The localisation and dating of medieval icelandic manuscripts
The localisation and dating of medieval icelandic manuscripts - Webcam desi sex chat room
Traditionally, stemmatic methods have been a means to the end of establishing which surviving manuscripts of a text are most representative of the text's putative lost ancestor, and thereafter to reconstruct the likeliest form of that lost text.This remains an important agenda in some scholarly traditions, and an appropriate response to certain scholarly questions and scribal traditions.
Old Norse studies enjoy a distinguished place in the history of textual criticism: the earliest known stemma was drawn for the Old Swedish Västgötalagen (Collín and Schlyter 1827--77, ii table 3; cf.
The transparency and verifiability of my work arises from a couple of simple features which capitalise on electronic publication: In both cases, the attainments of this article are limited.
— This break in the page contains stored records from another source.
(* ===== verification/MMLru.v ===== *)
(** CacheLib's LRU container ([allocator/MMLru.h], [MMLru-inl.h]): a [DList]
    with an insertion point and delayed promotion.

    Every operation is the critical section the container runs under
    [lruMutex_], from the current wall-clock time [now] ([std::time], an
    argument) and, for [tryLockUpdate], whether the try-lock succeeded.
    Loops carry fuel; [updateLruInsertionPoint] and [setConfig] are shown to
    finish within the size of the list. *)
From Stdlib Require Import Floats.SpecFloat.
From S2P Require Import Prelude Refcount SlabAllocator PtrCompressor DList Doubles MMCommon.

(** ** Configuration and state *)
Record Config := mkConfig {
  defaultLruRefreshTime : Z;          (** uint32_t *)
  lruRefreshTime : Z;                 (** uint32_t *)
  lruRefreshRatio : spec_float;       (** double *)
  updateOnWrite : bool;
  updateOnRead : bool;
  tryLockUpdate : bool;
  lruInsertionPointSpec : Z;          (** uint8_t *)
  mmReconfigureIntervalSecs : Z;      (** seconds *)
  useCombinedLockForIterators : bool;
}.

(** The constructor every other one delegates to; [lruRefreshTime] takes its
    default member initializer. *)
Definition Config_new (time : Z) (ratio : spec_float) (updateOnW updateOnR tryLockU : bool)
    (ipSpec mmReconfigureInterval : Z) (useCombinedLock : bool) : Config :=
  mkConfig time time ratio updateOnW updateOnR tryLockU ipSpec mmReconfigureInterval useCombinedLock.

Record Container := mkContainer {
  lru_ : DList;
  insertionPoint_ : option Z;
  tailSize_ : Z;
  nextReconfigureTime_ : Z;
  lruRefreshTime_ : Z;
  config_ : Config;
}.

Record MMLruConfigObject := mkMMLruConfigObject {
  o_lruRefreshTime : Z; o_lruRefreshRatio : spec_float; o_updateOnWrite : bool;
  o_updateOnRead : bool; o_tryLockUpdate : bool; o_lruInsertionPointSpec : Z;
}.
Record MMLruObject := mkMMLruObject {
  o_config : MMLruConfigObject; o_compressedInsertionPoint : Z; o_tailSize : Z; o_lru : DListObject;
}.

Definition kLruRefreshTimeCap : Z := 900.

Definition with_lru (l : DList) (c : Container) : Container :=
  mkContainer l (insertionPoint_ c) (tailSize_ c) (nextReconfigureTime_ c) (lruRefreshTime_ c) (config_ c).
Definition with_point (ip : option Z) (ts : Z) (c : Container) : Container :=
  mkContainer (lru_ c) ip ts (nextReconfigureTime_ c) (lruRefreshTime_ c) (config_ c).
(* ===== verification/MM2Q.v ===== *)
(** CacheLib's 2Q container ([allocator/MM2Q.h], [MM2Q-inl.h]): Hot, Warm and
    Cold queues, the latter two with a tail queue each, over a [MultiDList].

    An item's queue is recorded in its flags ([kMMFlag0] hot, [kMMFlag2] cold,
    [kMMFlag1] in a tail).  Every operation is the critical section run under
    [lruMutex_], from the current time [now] and, for [tryLockUpdate], whether
    the try-lock succeeded.  The loops of [rebalance] carry fuel: the number of
    queued items, which is shown to be enough. *)
From Stdlib Require Import Floats.SpecFloat.
From S2P Require Import Prelude Refcount SlabAllocator PtrCompressor DList Doubles MMCommon MultiDList MMQueues.

(** ** Configuration and state *)
Inductive LruType := Warm | WarmTail | Hot | Cold | ColdTail.
#[global] Instance LruType_eq_dec : EqDecision LruType.
Proof. solve_decision. Defined.
Definition lru_index (t : LruType) : nat :=
  match t with Warm => 0 | WarmTail => 1 | Hot => 2 | Cold => 3 | ColdTail => 4 end.
Definition NumTypes : nat := 5.

Record Config := mkConfig {
  defaultLruRefreshTime : Z;          (** uint32_t *)
  lruRefreshTime : Z;                 (** uint32_t *)
  lruRefreshRatio : spec_float;       (** double *)
  updateOnWrite : bool;
  updateOnRead : bool;
  tryLockUpdate : bool;
  rebalanceOnRecordAccess : bool;
  hotSizePercent : Z;                 (** size_t *)
  coldSizePercent : Z;                (** size_t *)
  tailSize : Z;                       (** size_t *)
  mmReconfigureIntervalSecs : Z;      (** seconds *)
  useCombinedLockForIterators : bool;
}.

Definition getWarmSizePercent (c : Config) : Z := u64 (u64 (100 - hotSizePercent c) - coldSizePercent c).
Definition checkLruSizes (c : Config) : result unit :=
  let warm := getWarmSizePercent c in
  let hot := hotSizePercent c in
  let cold := coldSizePercent c in
  if hot =? 100 then
    if negb (cold =? 0) && negb (warm =? 0) then Throw InvalidArgument else Ok tt
  else if (hot <=? 0) || (100 <? hot) || (cold <=? 0) || (100 <=? cold) || (warm <=? 0) || (100 <=? warm)
  then Throw InvalidArgument
  else Ok tt.

(** The constructor the others delegate to; [lruRefreshTime] and [tailSize]
    take their default member initializers. *)
Definition Config_new (time : Z) (ratio : spec_float) (updateOnW updateOnR tryLockU rebalanceOnRecordAccs : bool)
    (hotPercent coldPercent mmReconfigureInterval : Z) (useCombinedLock : bool) : result Config :=
  let c := mkConfig time time ratio updateOnW updateOnR tryLockU rebalanceOnRecordAccs hotPercent coldPercent 0
             mmReconfigureInterval useCombinedLock in
  _ ← checkLruSizes c; Ok c.
Definition addExtraConfig (tSize : Z) (c : Config) : Config :=
  mkConfig (defaultLruRefreshTime c) (lruRefreshTime c) (lruRefreshRatio c) (updateOnWrite c) (updateOnRead c)
    (tryLockUpdate c) (rebalanceOnRecordAccess c) (hotSizePercent c) (coldSizePercent c) tSize
    (mmReconfigureIntervalSecs c) (useCombinedLockForIterators c).

Record Container := mkContainer {
  lru_ : MultiDList;
  numHotAccesses_ : Z;
  numColdAccesses_ : Z;
  numWarmAccesses_ : Z;
  numWarmTailAccesses_ : Z;
  numColdTailAccesses_ : Z;
  tailTrackingEnabled_ : bool;
  nextReconfigureTime_ : Z;
  lruRefreshTime_ : Z;
  config_ : Config;
}.
Definition kLruRefreshTimeCap : Z := 900.

Definition with_lru (ls : MultiDList) (c : Container) : Container :=
  mkContainer ls (numHotAccesses_ c) (numColdAccesses_ c) (numWarmAccesses_ c) (numWarmTailAccesses_ c)
    (numColdTailAccesses_ c) (tailTrackingEnabled_ c) (nextReconfigureTime_ c) (lruRefreshTime_ c) (config_ c).
Definition with_times (next refresh : Z) (c : Container) : Container :=
  mkContainer (lru_ c) (numHotAccesses_ c) (numColdAccesses_ c) (numWarmAccesses_ c) (numWarmTailAccesses_ c)
    (numColdTailAccesses_ c) (tailTrackingEnabled_ c) next refresh (config_ c).
(** [++num..Accesses_] of an access to the given queue. *)
Definition count_access (t : LruType) (c : Container) : Container :=
  let inc (b : bool) n := if b then u64 (n + 1) else n in
  mkContainer (lru_ c) (inc (bool_decide (t = Hot)) (numHotAccesses_ c))
    (inc (bool_decide (t = Cold ∨ t = ColdTail)) (numColdAccesses_ c))
    (inc (bool_decide (t = Warm ∨ t = WarmTail)) (numWarmAccesses_ c))
    (inc (bool_decide (t = WarmTail)) (numWarmTailAccesses_ c))
    (inc (bool_decide (t = ColdTail)) (numColdTailAccesses_ c))
    (tailTrackingEnabled_ c) (nextReconfigureTime_ c) (lruRefreshTime_ c) (config_ c).

(** [(expr) ? max : now + interval] of both constructors and [setConfig]. *)
Definition reconfigureTime (cfg : Config) (now : Z) : Z :=
  if mmReconfigureIntervalSecs cfg =? 0 then uint_max 32
  else u32 (u32 now + mmReconfigureIntervalSecs cfg).

Definition Container_new (c : Config) (now : Z) : Container :=
  mkContainer (MultiDList_new NumTypes) 0 0 0 0 0 (0 <? tailSize c) (reconfigureTime c now) (lruRefreshTime c) c.

(** ** Flags of an item *)
Definition markHot (node : Z) : Store → result Store := withRef (setFlag kMMFlag0) node.
Definition unmarkHot (node : Z) : Store → result Store := withRef (unSetFlag kMMFlag0) node.
Definition isHot (h : Store) (node : Z) : result bool := testRef (isFlagSet kMMFlag0) h node.
Definition markCold (node : Z) : Store → result Store := withRef (setFlag kMMFlag2) node.
Definition unmarkCold (node : Z) : Store → result Store := withRef (unSetFlag kMMFlag2) node.
Definition isCold (h : Store) (node : Z) : result bool := testRef (isFlagSet kMMFlag2) h node.
Definition isWarm (h : Store) (node : Z) : result bool :=
  hot ← isHot h node; if hot : bool then Ok false else cold ← isCold h node; Ok (negb cold).
Definition markTail (cfg : Config) (node : Z) (h : Store) : result Store :=
  _ ← xdcheck (0 <? tailSize cfg); withRef (setFlag kMMFlag1) node h.
Definition unmarkTail (node : Z) : Store → result Store := withRef (unSetFlag kMMFlag1) node.
Definition inTail (cfg : Config) (h : Store) (node : Z) : result bool :=
  if tailSize cfg =? 0 then Ok false else testRef (isFlagSet kMMFlag1) h node.

Definition getLruType (cfg : Config) (h : Store) (node : Z) : result LruType :=
  hot ← isHot h node;
  if hot : bool then Ok Hot
  else
    cold ← isCold h node; t ← inTail cfg h node;
    Ok (if cold : bool then if t : bool then ColdTail else Cold else if t : bool then WarmTail else Warm).

Section operations.
Context `{PtrCompressor}.
(** The number of counters at their maximum. *)
Definition full (t : list Z) : nat := length (filter (λ v, v = max) t).
Lemma full_insert t i v u : t !! i = Some u →
  (full (<[i := v]> t) + (if decide (u = max) then 1 else 0) = full t + (if decide (v = max) then 1 else 0))%nat.
Proof.
  intros Hi. unfold full. rewrite insert_take_drop by by eapply lookup_lt_Some.
  pose proof (take_drop_middle t i u Hi) as Ht. apply (f_equal (λ t, length (filter (λ v, v = max) t))) in Ht. rewrite <- Ht.
  rewrite !filter_app, !length_app, !filter_cons. repeat case_decide; cbn [length]; lia.
Qed.
Lemma full_none t : Forall (λ v, v ≠ max) t → full t = 0%nat.
Proof. unfold full. induction 1; [done|]. by rewrite filter_cons_False. Qed.
Lemma full_le t : (full t ≤ length t)%nat.
Proof. apply length_filter. Qed.

(** *** The loops over the rows *)
Lemma with_table_dims c t : width_ (with_table t c) = width_ c ∧ depth_ (with_table t c) = depth_ c.
Proof. done. Qed.

(** Rows below [r] changed by [f], the others not yet. *)
Definition m_part c (f : Z → Z → Z) key (r : Z) M (r' j : Z) : Z := if r' <? r then m_upd c f key M r' j else M r' j.
Lemma part_step c f key r M : ∀ r' j,
  m_set c r key (f r (M r (column c r key))) (m_part c f key r M) r' j = m_part c f key (r + 1) M r' j.
Proof.
  intros r' j. unfold m_set, m_part, m_upd. destruct (Z.ltb_spec r' r), (Z.ltb_spec r' (r + 1)); try lia.
  - rewrite (decide_False (P := r' = r ∧ _)) by lia. done.
  - assert (r' = r) as -> by lia. destruct (decide (j = column c r key)) as [->|Hj].
    + by rewrite (decide_True (P := _ ∧ _)).
    + rewrite (decide_False (P := _ ∧ _)) by tauto. done.
  - rewrite (decide_False (P := r' = r ∧ _)) by lia. done.
Qed.
Lemma part_cell c f key r M : m_part c f key r M r (column c r key) = M r (column c r key).
Proof. unfold m_part. by rewrite (proj2 (Z.ltb_ge _ _)) by lia. Qed.

(** The number of saturated counters is exact. *)
Definition sat_ok c : Prop := saturated c = Z.of_nat (full (table_ c)).

Lemma increment_loop_spec c0 M key n r c : shape c0 → r + Z.of_nat n = depth_ c0 → 0 ≤ r →
  width_ c = width_ c0 → depth_ c = depth_ c0 →
  rep c (m_part c0 (λ _ v, Z.min max (v + 1)) key r M) →
  ∃ c', increment_loop w combineHashes hashInt n r key c = Ok c' ∧ rep c' (m_inc c0 key M) ∧
    width_ c' = width_ c0 ∧ depth_ c' = depth_ c0 ∧ (sat_ok c → sat_ok c').
Proof.
  intros Hs0. set (f := λ _ v, Z.min max (v + 1)). revert r c. induction n as [|n IH]; intros r c Hn Hr0 Hwd Hdp Hr; cbn [increment_loop].
  { exists c. split; [done|]. split; [|done]. eapply rep_ext; [exact Hr|]. intros r' j Hr' _. unfold m_part, m_inc.
    by rewrite (proj2 (Z.ltb_lt _ _)) by lia. }
  assert (column c r key = column c0 r key) as Hcol by (unfold column; by rewrite Hwd).
  assert (0 ≤ r < depth_ c) as Hrow by lia. pose proof (rep_shape _ _ Hr) as Hs.
  pose proof (column_range c r key Hs) as Hj. pose proof (rep_bound _ _ Hr r _ Hrow Hj) as Hb.
  pose proof (rep_cell _ _ Hr r _ Hrow Hj) as Hcell. pose proof max_pos as Hmax.
  rewrite (get_cell c _ r key Hr Hrow). res_simpl. unfold m_cell.
  assert (m_part c0 f key r M r (column c r key) = M r (column c0 r key)) as Hv by by rewrite Hcol, part_cell.
  rewrite Hv in *. set (v := M r (column c0 r key)) in *.
  destruct (Z.ltb_spec v max) as [Hlt|Hge].
  - rewrite wrap_small by (unfold fits; rewrite max_eq in *; lia).
    destruct (set_cell c _ r key (v + 1) Hr Hrow) as (c1 & Heq1 & Hr1 & Hc1 & Ht1); [lia|]. rewrite Heq1. res_simpl.
    assert (width_ c1 = width_ c ∧ depth_ c1 = depth_ c ∧ saturated c1 = saturated c) as (W1 & D1 & S1) by by rewrite Hc1.
    assert (getIndex combineHashes hashInt r key c = getIndex combineHashes hashInt r key c1) as -> by (unfold getIndex; by rewrite W1).
    rewrite (get_cell c1 _ r key Hr1) by by rewrite D1. res_simpl.
    assert (m_cell r key c1 (m_set c r key (v + 1) (m_part c0 f key r M)) = v + 1) as ->.
    { unfold m_cell, m_set. rewrite decide_True; [done|]. split; [done|]. unfold column. by rewrite W1. }
    set (c2 := if v + 1 =? max then _ else _).
    assert (rep c2 (m_part c0 f key (r + 1) M)) as Hr2.
    { assert (rep c1 (m_part c0 f key (r + 1) M)) as Hx.
      { eapply rep_ext; [exact Hr1|]. intros r' j _ _. rewrite <- part_step. unfold m_set. rewrite Hcol. case_decide; [|done].
        unfold f. by rewrite Z.min_r by lia. }
      subst c2. destruct (_ =? _); [by apply rep_saturated|done]. }
    destruct (IH (r + 1) c2) as (c' & -> & Hr' & W' & D' & S'); [lia|lia|subst c2; destruct (_ =? _); cbn; congruence..|done|].
    exists c'. split; [done|]. split; [done|]. split; [done|]. split; [done|]. intros Hsat. apply S'. unfold sat_ok in *.
    pose proof (full_insert (table_ c) _ (v + 1) v Hcell) as Hf. rewrite <- Ht1, decide_False in Hf by lia.
    pose proof (full_le (table_ c)). pose proof (sh_length _ Hs). pose proof (sh_fits _ Hs).
    subst c2. destruct (Z.eqb_spec (v + 1) max); cbn [saturated table_ with_saturated]; rewrite S1, Hsat.
    + rewrite decide_True in Hf by done. rewrite wrap_small by (unfold fits; lia). lia.
    + rewrite decide_False in Hf by done. lia.
  - res_simpl. apply IH; [lia|lia|done|done|]. eapply rep_ext; [exact Hr|]. intros r' j _ _. rewrite <- part_step.
    unfold m_set. case_decide as Hd; [|done]. destruct Hd as [-> ->]. rewrite part_cell. fold v. unfold f. lia.
Qed.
I do not attempt, for example, to create the kind of sophisticated, cohesive and flexible database of which the Skaldic Poetry of the Scandinavian Middle Ages project is an outstanding example.
Rather than imagining that stemmatology is about perfection, then, what is really important is for scholars to establish stemmas with a tolerable degree of probability, and there has been little effort previously to gauge what this might be, or to quantify it.
This can provide a sound---if imperfect---basis for future research into the whens, whos, wheres and whys of scribal transmission.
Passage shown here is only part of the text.